Poor little bird. I opened the slider and checked on it. It pulled its wing back to its body and in such very slow motion over the next half hour, seemed to recover somewhat: she pulled her head back into a normal position. Her eyes were watching. She shifted position a bit.
It was getting dark, so I started watering the plants at last, free now from the dangers of the sun but wanting to be able to see what I was doing. The little finch followed my movements just ever so slightly.
At last I bent over her. I thought about it, and then as gently as my huge human hands could manage, I stroked the back of her head gently. Her eyes closed. I stopped. Her eyes opened. I stroked. She seemed to enjoy it.
I didn’t want to leave her exposed to the raccoons and possums of the night. What to do. She wouldn’t leave.
I thought about a book I’d read that one of my birder friends had recommended (thank you Sally), that described birds lost in a fire in Santa Barbara because they simply slept through the noise of the flames and the smoke till they were overcome by it. It said that birds sleep very soundly.
It was night by now. And in the best way to heal, my little finch had fallen asleep. I stroked her gently again and she roused a little and looked at me and settled back into herself.
There was only one thing to do. All my childhood warnings from my parents came back to me, the don’t-touches, the warnings about downed creatures in the deep woods we explored all summer long and I ignored them and gently scooped her up, cupped between my hands. Her feet reached for a proper footing, her wings moved tentatively, wonderingly, but, it felt to me, with somehow a sense of trust.
I put her up on that stained-glass feeder. She did not fall. She gained her perch. She has food; whatever may come, she is safe.
Visitors
I remember, when we lived in New Hampshire, a woman I adored at church (yes, Herb, your mom) who’d lived in southern California most of her life and who had a hard time understanding what seemed to her a frosty culture where one must give much notice before dropping in on someone; “Lighten up, people!” I also remember that she was the only person there I knew who could pick out the one avocado in the store that would actually ripen before rotting after the snowplows opened the roads back up so you could get to the grocer’s.
Years later…
I dropped Don an overdue note: I’d knitted him a hat (no not the pink one I finished last night) as a thank you and needed to get it over to him sometime.
The response: would now be a good time?
It would!
And so we had an impromptu visit at what turned out to be just a perfect time for him when he had much to be happy about; thank you, Don!
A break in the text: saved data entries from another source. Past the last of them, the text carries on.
(* ===== verification/TypeSeeder.v ===== *)
(** * Type inference: seeding the type graph

    [compiler/annotation/type_seeder.rs]: how the graph that [TypeInference]
    prunes is built from a conjunction and the schema.  The schema is read
    through the type manager, an interface of lookups ([TypeManager]) with the
    laws the seeder relies on ([TypeManagerLaws]). *)
From S2P Require Import Prelude Layout Pattern Block TypeInference.
From stdpp Require Import countable gmap relations.
#[local] Open Scope Z_scope.

(** ** The schema, as the seeder reads it *)
Inductive ObjectType := OEntity (id : Z) | ORelation (id : Z).
#[global] Instance ObjectType_eq_dec : EqDecision ObjectType.
Proof. solve_decision. Defined.
Definition object_annotation (o : ObjectType) : TypeAnnotation :=
  match o with OEntity i => TEntity i | ORelation i => TRelation i end.
Definition annotation_of (k : Kind) (id : Z) : TypeAnnotation :=
  match k with KEntity => TEntity id | KAttribute => TAttribute id | KRelation => TRelation id | KRole => TRoleType id end.

(** Sets and maps the lookups return are listed; of an ownership, a played
    role or a related role, the seeder reads the other end. *)
Class TypeManager (CRE : Type) := {
  get_owns : ObjectType → exec CRE (list Z);
  get_owner_types : Z → exec CRE (list ObjectType);
  get_plays : ObjectType → exec CRE (list Z);
  get_player_types : Z → exec CRE (list ObjectType);
  get_relates : Z → exec CRE (list Z);
  get_relation_types_of_role : Z → exec CRE (list Z);
  is_related_role_type_abstract : Z → Z → exec CRE bool;
  get_supertype : Kind → Z → exec CRE (option Z);
  get_supertypes_transitive : Kind → Z → exec CRE (list Z);
  get_subtypes : Kind → Z → exec CRE (list Z);
  get_subtypes_transitive : Kind → Z → exec CRE (list Z);
  get_types : Kind → exec CRE (list Z);
  get_value_type_without_source : Z → exec CRE (option ValueType);
  get_labelled_type : Kind → string → exec CRE (option Z);
  get_roles_by_name : string → exec CRE (option (list Z));
  get_struct_definition_key : string → exec CRE (option bytes);
  is_abstract : TypeAnnotation → exec CRE bool;
}.

Inductive FunctionParameterAnnotation := ParamConcept (types : annotations) | ParamValueType (value_type : ValueType).
Record AnnotatedFunctionSignature := {
  sig_is_stream : bool;
  sig_arguments : list FunctionParameterAnnotation;
  sig_returns : list FunctionParameterAnnotation;
}.
(** The errors raised by the modelled operations, without source spans. *)
Inductive TypeInferenceError (CRE : Type) :=
| ConceptRead (source : CRE)
| LabelNotResolved (name : string)
| RoleNameNotResolved (name : string)
| ValueTypeNotFound (name : string)
| DetectedUnsatisfiableEdge (left right : Vertex) (left_types right_types : annotations) (constraint : Constraint)
| DetectedUnsatisfiablePattern.
Arguments ConceptRead {CRE} source.
Arguments LabelNotResolved {CRE} name.
Arguments RoleNameNotResolved {CRE} name.
Arguments ValueTypeNotFound {CRE} name.
Arguments DetectedUnsatisfiableEdge {CRE} left right left_types right_types constraint.
Arguments DetectedUnsatisfiablePattern {CRE}.

(** What the seeder relies on: the lookups return, the two directions of each
    capability list the same pairs, and subtypes mirror supertypes. *)
Class TypeManagerLaws (CRE : Type) `{TypeManager CRE} : Prop := {
  owns_returns o : returns (get_owns o);
  owner_types_returns a : returns (get_owner_types a);
  owns_owner_types o a l l' : get_owns o = Val l → get_owner_types a = Val l' → a ∈ l ↔ o ∈ l';
  plays_returns o : returns (get_plays o);
  player_types_returns r : returns (get_player_types r);
  plays_player_types o r l l' : get_plays o = Val l → get_player_types r = Val l' → r ∈ l ↔ o ∈ l';
  relates_returns r : returns (get_relates r);
  relation_types_returns r : returns (get_relation_types_of_role r);
  relates_relation_types o r l l' : get_relates o = Val l → get_relation_types_of_role r = Val l' → r ∈ l ↔ o ∈ l';
  related_abstract_returns o r : returns (is_related_role_type_abstract o r);
  supertype_returns k i : returns (get_supertype k i);
  subtypes_returns k i : returns (get_subtypes k i);
  supertype_subtypes k i j o l : get_supertype k i = Val o → get_subtypes k j = Val l → o = Some j ↔ i ∈ l;
  supertypes_returns k i : returns (get_supertypes_transitive k i);
  subtypes_transitive_returns k i : returns (get_subtypes_transitive k i);
  supertypes_subtypes k i j l l' :
    get_supertypes_transitive k i = Val l → get_subtypes_transitive k j = Val l' → j ∈ l ↔ i ∈ l';
  value_type_returns a : returns (get_value_type_without_source a);
}.

Section folds.
Context {E A S : Type} (f : S → A → exec E S).
(** A loop over a collection that updates a state and may fail. *)
Fixpoint fold_exec (l : list A) (s : S) : exec E S :=
  match l with [] => Val s | x :: l => s ← f s x; fold_exec l s end.
End folds.

Section seeder.
Context {CRE : Type} `{TM : TypeManager CRE}.
Context (function_annotations : FunctionID → option AnnotatedFunctionSignature)
  (registry : VariableRegistry) (is_write_stage : bool).
Abbreviation read := (exec CRE).
Abbreviation infer := (exec (TypeInferenceError CRE)).

Definition get_type_annotation_from_label (l : string) : read (option TypeAnnotation) :=
  a ← get_labelled_type KAttribute l;
  match a with
  | Some i => Val (Some (TAttribute i))
  | None =>
      e ← get_labelled_type KEntity l;
      match e with
      | Some i => Val (Some (TEntity i))
      | None =>
          r ← get_labelled_type KRelation l;
          match r with
          | Some i => Val (Some (TRelation i))
          | None => o ← get_labelled_type KRole l; Val (option_map TRoleType o)
          end
      end
  end.
Definition kind_of (t : TypeAnnotation) : Kind * Z :=
  match t with TEntity i => (KEntity, i) | TRelation i => (KRelation, i) | TAttribute i => (KAttribute, i) | TRoleType i => (KRole, i) end.
Definition get_type_annotation_and_subtypes_from_label (l : string) : infer annotations :=
  o ← map_err ConceptRead (get_type_annotation_from_label l);
  match o with
  | None => Err (LabelNotResolved l)
  | Some t =>
      let '(k, i) := kind_of t in
      subs ← map_err ConceptRead (get_subtypes_transitive k i);
      Val ({[t]} ∪ list_to_set (annotation_of k <$> subs))
  end.

(** ** Constraints with two ends *)
Inductive BinaryConstraint :=
| BHas (owner attribute : Vertex)
| BOwns (owner attribute : Vertex)
| BIsa (kind : IsaKind) (thing type_ : Vertex)
| BSub (kind : SubKind) (subtype supertype : Vertex)
| BIs (lhs rhs : Vertex)
| BComparison (lhs rhs : Vertex)
| BPlayerRole (links : Links)
| BPlays (player role_type : Vertex)
| BRelationRole (links : Links)
| BRelates (relation role_type : Vertex).
Definition left (b : BinaryConstraint) : Vertex :=
  match b with
  | BHas o _ | BOwns o _ => o | BIsa _ t _ => t | BSub _ s _ => s | BIs l _ | BComparison l _ => l
  | BPlayerRole l => links_player l | BPlays p _ => p | BRelationRole l => links_relation l | BRelates r _ => r
  end.
Definition right (b : BinaryConstraint) : Vertex :=
  match b with
  | BHas _ a | BOwns _ a => a | BIsa _ _ t => t | BSub _ _ s => s | BIs _ r | BComparison _ r => r
  | BPlayerRole l => links_role_type l | BPlays _ r => r | BRelationRole l => links_role_type l | BRelates _ r => r
  end.
Definition labelled (c : Conjunction) (vs : VertexAnnotations) (_ : list TypeInferenceEdge) : Prop := ∀ k, k ∈ constraints c → labels_in k vs.
Definition bounded (c : Conjunction) (vs : VertexAnnotations) (_ : list TypeInferenceEdge) : Prop := dom vs ⊆ U.
Lemma labelled_mono : mono labelled.
Proof. intros c vs vs' es Hd _ Hl k Hk. by eapply labels_in_mono, Hl. Qed.
Lemma bounded_mono : mono bounded.
Proof. unfold bounded. intros c vs vs' es. set_solver. Qed.
Lemma seed_vertices_spec g :
  in_universe g →
  seed_vertex_annotations_from_type_and_called_function_signatures fa is_write_stage g ≠ Panic ∧
  ∀ g', seed_vertex_annotations_from_type_and_called_function_signatures fa is_write_stage g = Val g' → phase g g' ∧ everywhere labelled g'.
Proof.
  induction g as [c vs es ns IH] using graph_induction. intros [Hcs Hns]%in_universe_iff. rewrite seed_vertices_eq.
  destruct (seed_own_spec (constraints c) vs Hcs) as (Hp & Hs).
  destruct (traverse_branches (seed_vertex_annotations_from_type_and_called_function_signatures fa is_write_stage)
    (nested_seed_vertex_annotations fa is_write_stage) (everywhere labelled) ns) as [Hnp Hn].
  { intros. apply nested_seed_vertices_eq. }
  { rewrite Forall_forall in IH, Hns |- *. intros n Hin. specialize (IH n Hin). destruct (Hns n Hin) as [_ Hu].
    rewrite Forall_forall in IH, Hu |- *. auto. }
  split.
  - destruct (seed_own_vertices _ _ _ _); [|done..]. cbn [mbind exec_bind]. by destruct (traverse _ ns).
  - intros g' (vs' & Evs & (ns' & Ens & [= <-])%bind_val)%bind_val. destruct (Hs vs' Evs) as [Hg Hl]. destruct (Hn ns' Ens). split.
    + apply phase_graph; [done| |done]. intros _ ? ?. by eapply seed_own_vertices_sat.
    + by apply everywhere_iff.
Qed.

(** ** The loops end *)
Lemma propagate_loop_spec fuel g :
  in_universe g → (missing g < fuel)%nat →
  ∃ g', propagate_until_unchanged is_write_stage fuel g = Some (Val g') ∧ phase g g'.
Proof.
  revert g. induction fuel as [|fuel IH]; intros g Hg Hf; [lia|]. cbn [propagate_until_unchanged].
  unfold propagate_vertex_annotations. destruct (propagate_spec g (g_vertices g) Hg) as ([g1 f] & -> & [Pc Pu Pl Ps Pe Pv]).
  assert (set_vertices (g_vertices g) g = g) as Hsv by (by destruct g). rewrite Hsv in *. cbn [fst snd] in *.
  assert (phase g g1) as H1 by (split; auto). destruct f; [|by exists g1].
  specialize (Ps eq_refl). destruct (IH g1 Pu) as (g' & -> & H2); [lia|]. exists g'. split; [done|by eapply phase_trans].
Qed.
(* ================================================================== *)
(** * From index intervals to match records *)

Lemma sorted_nth (ts : list Z) :
  StronglySorted Z.lt ts ->
  forall i j, (i < j < List.length ts)%nat -> nth i ts 0 < nth j ts 0.
Proof.
  induction 1 as [|t ts Hs IH Ht]; intros i j Hij; simpl in Hij; [lia|].
  destruct j as [|j]; [lia|]. destruct i as [|i]; simpl.
  - rewrite Forall_forall in Ht. apply Ht. apply nth_In. lia.
  - apply IH. lia.
Qed.

Lemma time_at_lt (ts : list Z) i j :
  StronglySorted Z.lt ts -> 0 <= i < j -> j < Np.size ts ->
  Core.time_at ts i < Core.time_at ts j.
Proof.
  intros Hs Hij Hj. unfold Core.time_at. apply sorted_nth; [assumption|].
  unfold Np.size in Hj. lia.
Qed.

Lemma ordered_all cs :
  forall lo, ordered lo cs ->
    Forall (fun c => lo <= Core.start_index c < Core.end_index c) cs.
Proof.
  induction cs as [|c rest IH]; intros lo H; [constructor|].
  destruct H as (H1 & H2 & H3). constructor; [lia|].
  eapply Forall_impl; [|apply (IH _ H3)]. simpl. intros; lia.
Qed.

Lemma summarize_ok omni ts c r :
  Core.summarize omni ts c = Ok r -> summarizes ts c r.
Proof.
  unfold Core.summarize.
  destruct (Core.mean_over omni _ _) as [[[bx by_] bz]|e]; [|discriminate].
  intros H. injection H as <-. split; reflexivity.
Qed.

Lemma summarize_all_ok omni ts cs :
  forall rs, Core.summarize_all omni ts cs = Ok rs ->
             Forall2 (summarizes ts) cs rs.
Proof.
  induction cs as [|c rest IH]; simpl; intros rs H.
  - injection H as <-. constructor.
  - destruct (Core.summarize omni ts c) as [r|e] eqn:E; [|discriminate].
    destruct (Core.summarize_all omni ts rest) as [rs'|e]; [|discriminate].
    injection H as <-. constructor; [now apply summarize_ok in E | now apply IH].
Qed.

Lemma records_after ts e lo cs rs :
  StronglySorted Z.lt ts -> 0 <= e < lo ->
  Forall2 (summarizes ts) cs rs ->
  Forall (fun c => Core.end_index c < Np.size ts) cs ->
  Forall (fun c => lo <= Core.start_index c < Core.end_index c) cs ->
  Forall (fun r => Core.time_at ts e < start_time r) rs.
Proof.
  intros Hs He H2. induction H2 as [|c r cs rs Hcr H2 IH]; intros Hb Ho.
  - constructor.
  - inversion Hb as [|? ? Hc Hb']; subst.
    inversion Ho as [|? ? Hoc Ho']; subst.
    constructor; [|now apply IH].
    destruct Hcr as [-> _]. apply time_at_lt; [assumption | lia | lia].
Qed.

Lemma records_ordered ts cs rs :
  StronglySorted Z.lt ts ->
  Forall2 (summarizes ts) cs rs ->
  forall lo, 0 <= lo ->
    Forall (fun c => Core.end_index c < Np.size ts) cs ->
    ordered lo cs ->
    Forall (fun r => start_time r < end_time r) rs /\
    StronglySorted ends_before rs.
Proof.
  intros Hs H2. induction H2 as [|c r cs rs Hcr H2 IH]; intros lo Hlo Hb Ho.
  - split; constructor.
  - inversion Hb as [|? ? Hc Hb']; subst.
    destruct Ho as (H1 & H3 & H4).
    destruct (IH (Core.end_index c + 1)) as [IHa IHb]; [lia | exact Hb' | exact H4 |].
    pose proof Hcr as [Hst Hen].
    split.
    + constructor; [|exact IHa]. rewrite Hst, Hen.
      apply time_at_lt; [assumption | lia | lia].
    + constructor; [exact IHb|].
      unfold ends_before. rewrite Hen.
      apply (records_after ts (Core.end_index c) (Core.end_index c + 1) cs rs);
        [assumption | lia | assumption | assumption |].
      now apply ordered_all.
Qed.

Lemma ends_before_starts rs :
  Forall (fun r => start_time r < end_time r) rs ->
  StronglySorted ends_before rs ->
  StronglySorted starts_before rs /\ StronglySorted disjoint rs.
Proof.
  intros Hlt Hs. induction Hs as [|r rs Hs IH Hr].
  - split; constructor.
  - inversion Hlt as [|? ? Hr0 Hlt']; subst.
    destruct (IH Hlt') as [IH1 IH2]. split.
    + constructor; [exact IH1|].
      eapply Forall_impl; [|exact Hr]. unfold ends_before, starts_before.
      intros; lia.
    + constructor; [exact IH2|].
      eapply Forall_impl; [|exact Hr]. unfold ends_before, disjoint, covers.
      intros b Hb tau. lia.
Qed.

Section Pipeline.

Variable T : Core.Tuning.
Variable omni_reader : list string -> result Omni.
Variable dmsp_reader : string -> result Dmsp.
Variable interval_length : Z.
Variable cutoff : Qc.

Let L := Core.lib T omni_reader dmsp_reader interval_length cutoff.

Lemma walk_and_integrate_ordered fh omni dE Eic len rev wr :
  StronglySorted Z.lt (dmsp_t fh) ->
  Core.walk_and_integrate T cutoff fh omni dE Eic len rev = Ok wr ->
  Forall (fun r => start_time r < end_time r) (walk_matches wr) /\
  StronglySorted ends_before (walk_matches wr).
Proof.
  intros Hs. unfold Core.walk_and_integrate.
  destruct (Core.build_integrand _ _ _ _ _ _ _) as [integrand|e];
    [|discriminate].
  destruct (Core.summarize_all _ _ _) as [rs|e] eqn:E; [|discriminate].
  intros H. injection H as <-. simpl.
  apply summarize_all_ok in E.
  destruct (event_walker_ordered T (Core.polarity_of rev) (dmsp_t fh) len
              integrand) as [Ho Hb].
  apply (records_ordered (dmsp_t fh) _ rs Hs E 0); [lia | exact Hb | exact Ho].
Qed.

Lemma pipeline_some file omni out np rev w df w' :
  search_events L file omni out np rev w = (Ok (Some df), w') ->
  exists fh wr,
    dmsp_reader file = Ok fh /\
    Core.walk_and_integrate T cutoff fh omni (fst (Core.estimate T fh))
      (snd (Core.estimate T fh)) interval_length rev = Ok wr /\
    map Pd.rec (Pd.rows df) = walk_matches wr.
Proof.
  intros H. apply search_events_some in H
    as (fh & dE & Eic & wr & Hread & Hest & Hwalk & ->).
  simpl in Hread, Hest, Hwalk. injection Hest as Hest.
  exists fh, wr. rewrite Hest. simpl. repeat split; auto.
  now rewrite after_plots_rec, from_records_rec.
Qed.

End Pipeline.

(** C1: for a file whose timestamps are strictly increasing, the match
    records of the table [search_events] returns are pairwise disjoint in
    time (no timestep lies in two of them) and ordered by start time:
    each record ends after it starts and before the next one starts. *)
Theorem search_events_matches_disjoint_ordered
    (T : Core.Tuning) (omni_reader : list string -> result Omni)
    (dmsp_reader : string -> result Dmsp) (interval_length : Z) (cutoff : Qc)
    dmsp_file dmsp_fh omniweb_fh outfolder no_plots reverse_effect w df w' :
  dmsp_reader dmsp_file = Ok dmsp_fh ->
  StronglySorted Z.lt (dmsp_t dmsp_fh) ->
  search_events (Core.lib T omni_reader dmsp_reader interval_length cutoff)
    dmsp_file omniweb_fh outfolder no_plots reverse_effect w
    = (Ok (Some df), w') ->
  Forall (fun r => start_time r < end_time r) (map Pd.rec (Pd.rows df)) /\
  StronglySorted ends_before (map Pd.rec (Pd.rows df)) /\
  StronglySorted starts_before (map Pd.rec (Pd.rows df)) /\
  StronglySorted disjoint (map Pd.rec (Pd.rows df)).
Proof.
  intros Hread Hs H.
  apply pipeline_some in H as (fh & wr & Hread' & Hwalk & ->).
  assert (fh = dmsp_fh) as -> by congruence.
  apply walk_and_integrate_ordered in Hwalk as [Hlt Hord]; [|exact Hs].
  destruct (ends_before_starts _ Hlt Hord) as [H1 H2].
  repeat split; assumption.
Qed.

Lemma search_events_matches_disjoint_ordered_witness :
  exists df w',
    search_events Example.lib "day1.cdf" Example.omni (Some "plots"%string)
      false false [] = (Ok (Some df), w') /\
    List.length (Pd.rows df) = 2%nat /\
    Forall (fun r => start_time r < end_time r) (map Pd.rec (Pd.rows df)) /\
    StronglySorted ends_before (map Pd.rec (Pd.rows df)) /\
    StronglySorted starts_before (map Pd.rec (Pd.rows df)) /\
    StronglySorted disjoint (map Pd.rec (Pd.rows df)).
Proof.
  eexists. eexists. split; [vm_compute; reflexivity|].
  split; [reflexivity|].
  eapply (search_events_matches_disjoint_ordered Example.tuning
            Example.omni_reader Example.dmsp_reader 120 (Example.q 100)
            "day1.cdf" Example.day1 Example.omni (Some "plots"%string)
            false false []).
  - reflexivity.
  - unfold Example.day1, Example.minutes. simpl.
    repeat (constructor; [|repeat (constructor; try lia)]). constructor.
  - vm_compute. reflexivity.
Defined.

(* ================================================================== *)
(** * Too few samples *)

Lemma combine_nil_r {A B} (l : list A) : combine l (@nil B) = [].
Proof. now destruct l. Qed.

Lemma build_integrand_nil T pol omni cutoff ts es :
  Core.build_integrand T pol omni cutoff ts [] es = Ok [].
Proof. now destruct ts. Qed.

(** C7: when the characteristic-energy series is shorter than the
    smoothing window, the derivative estimator returns an empty
    derivative series, and [search_events] returns, without raising and
    without any effect, a table with no event. *)
Theorem short_series_no_events
    (T : Core.Tuning) (omni_reader : list string -> result Omni)
    (dmsp_reader : string -> result Dmsp) (interval_length : Z) (cutoff : Qc)
    dmsp_file dmsp_fh omniweb_fh outfolder no_plots reverse_effect w :
  dmsp_reader dmsp_file = Ok dmsp_fh ->
  Np.size (char_energy dmsp_fh) < Core.smoothing_window T ->
  fst (Core.estimate T dmsp_fh) = [] /\
  search_events (Core.lib T omni_reader dmsp_reader interval_length cutoff)
    dmsp_file omniweb_fh outfolder no_plots reverse_effect w
    = (Ok (Some (Pd.from_records [])), w).
Proof.
  intros Hread Hshort.
  assert (He : Core.estimate T dmsp_fh
               = ([], Core.log_series T (char_energy dmsp_fh))).
  { unfold Core.estimate.
    destruct (Z.ltb_spec (Np.size (char_energy dmsp_fh))
                (Core.smoothing_window T)); [reflexivity | lia]. }
  split; [now rewrite He|].
  unfold search_events. simpl. rewrite Hread.
  unfold bind at 1, lift at 1. rewrite He.
  unfold bind at 1, lift at 1.
  unfold Core.walk_and_integrate. rewrite build_integrand_nil.
  unfold Core.event_walker. rewrite combine_nil_r. simpl.
  reflexivity.
Qed.

Lemma short_series_no_events_witness :
  fst (Core.estimate Example.tuning Example.short_day) = [] /\
  search_events Example.lib "short.cdf" Example.omni (Some "plots"%string)
    false false [] = (Ok (Some (Pd.from_records [])), []).
Proof.
  apply (short_series_no_events Example.tuning Example.omni_reader
           Example.dmsp_reader 120 (Example.q 100) "short.cdf"
           Example.short_day Example.omni (Some "plots"%string) false false []).
  - reflexivity.
  - vm_compute. reflexivity.
Defined.

(* ================================================================== *)
(** * Polarity symmetry *)














Section Mirror.

Variable T : Core.Tuning.








End Mirror.




(* ================================================================== *)
(** * The effects of one call of search_events *)

Lemma open_figures_app w1 w2 :
  open_figures (w1 ++ w2) = open_figures w1 + open_figures w2.
Proof.
  induction w1 as [|e w1 IH]; [reflexivity|].
  rewrite <- app_comm_cons. destruct e; cbn [open_figures]; lia.
Qed.

Lemma open_figures_repeat n : open_figures (repeat Subplots n) = Z.of_nat n.
Proof.
  induction n as [|n IH]; [reflexivity|].
  cbn [repeat open_figures]. lia.
Qed.

(** X1: with [no_plots = True] a call of [search_events] creates no
    directory, saves no figure and prints no 'Wrote plot' line; what it
    does is open figures: one [plt.subplots] per row the loop starts on
    and no [plt.close()], so that a call which returns a table has raised
    the number of open figures (the number pyplot warns about beyond 20)
    by the number of rows of that table. *)
Theorem search_events_no_plots_leaves_figures L dmsp_file omniweb_fh outfolder
    reverse_effect w :
  exists n,
    snd (search_events L dmsp_file omniweb_fh outfolder true reverse_effect w)
      = w ++ repeat Subplots n /\
    open_figures
      (snd (search_events L dmsp_file omniweb_fh outfolder true
              reverse_effect w))
      = open_figures w + Z.of_nat n /\
    forall df,
      fst (search_events L dmsp_file omniweb_fh outfolder true reverse_effect w)
        = Ok (Some df) ->
      n = List.length (Pd.rows df).
Proof.
  assert (Hnone : forall r : result (option Pd.DataFrame),
             (forall df, r <> Ok (Some df)) ->
             exists n, snd (r, w) = w ++ repeat Subplots n /\
                       open_figures (snd (r, w)) = open_figures w + Z.of_nat n /\
                       forall df, fst (r, w) = Ok (Some df) ->
                                  n = List.length (Pd.rows df)).
  { intros r Hr. exists 0%nat. cbn [snd fst repeat]. rewrite app_nil_r.
    repeat split; [lia|]. intros df H. now apply Hr in H. }
  unfold search_events.
  destruct (read_dmsp_file L dmsp_file) as [fh|e].
  2:{ destruct e; apply Hnone; intros df; discriminate. }
  destruct (estimate_log_Eic_smooth_derivative L fh) as [[dE Eic]|e];
    [rewrite bind_lift_ok
    | rewrite bind_lift_raise; apply Hnone; intros df; discriminate].
  destruct (walk_and_integrate L fh omniweb_fh dE Eic (INTERVAL_LENGTH L)
              reverse_effect) as [wr|e];
    [rewrite bind_lift_ok
    | rewrite bind_lift_raise; apply Hnone; intros df; discriminate].
  unfold bind. rewrite plot_rows_run_no_plots.
  exists (opened fh (walk_matches wr)).
  destruct (first_error fh (walk_matches wr)) as [e|] eqn:E;
    unfold ret; cbn [fst snd];
    (split; [reflexivity|]);
    (split; [now rewrite open_figures_app, open_figures_repeat|]).
  - intros df H. discriminate H.
  - intros df H. injection H as <-.
    rewrite (opened_all _ _ E). cbn. now rewrite length_map.
Qed.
Our chat was interrupted by a spammer calling my phone. So when, just after pulling away from his house, it rang again, I pulled over in front of his neighbor’s thinking at the spammer that hey, what part of Do Not Call do you not get?
But it was Richard: his aunt and uncle, who live halfway to Santa Cruz, were on their way over.
That gave me the incentive to explore using the freeways rather than surface streets for the route back. I managed to beat them home, where Michelle was doing a quick sweep and spruce and we were both glad for the kitchen do-over yesterday.
They wouldn’t stay for dinner but did succumb to good chocolate and a very fine Sunday afternoon was enjoyed by all.
I came away wondering, whatever the house may look like, why don’t we do this more often? We’re always happy when we do. Why do we let silly things snow us in? I hereby resolve to visit more and enjoy more.
Speaking of which, before I emailed Don? My Cooper’s hawk, which I had last seen every single day that I was waiting for my biopsy results, arrived and visited me, again right outside the window here.
And only just now as I type this am I realizing that that was such a shot of joy that I had to go email Don.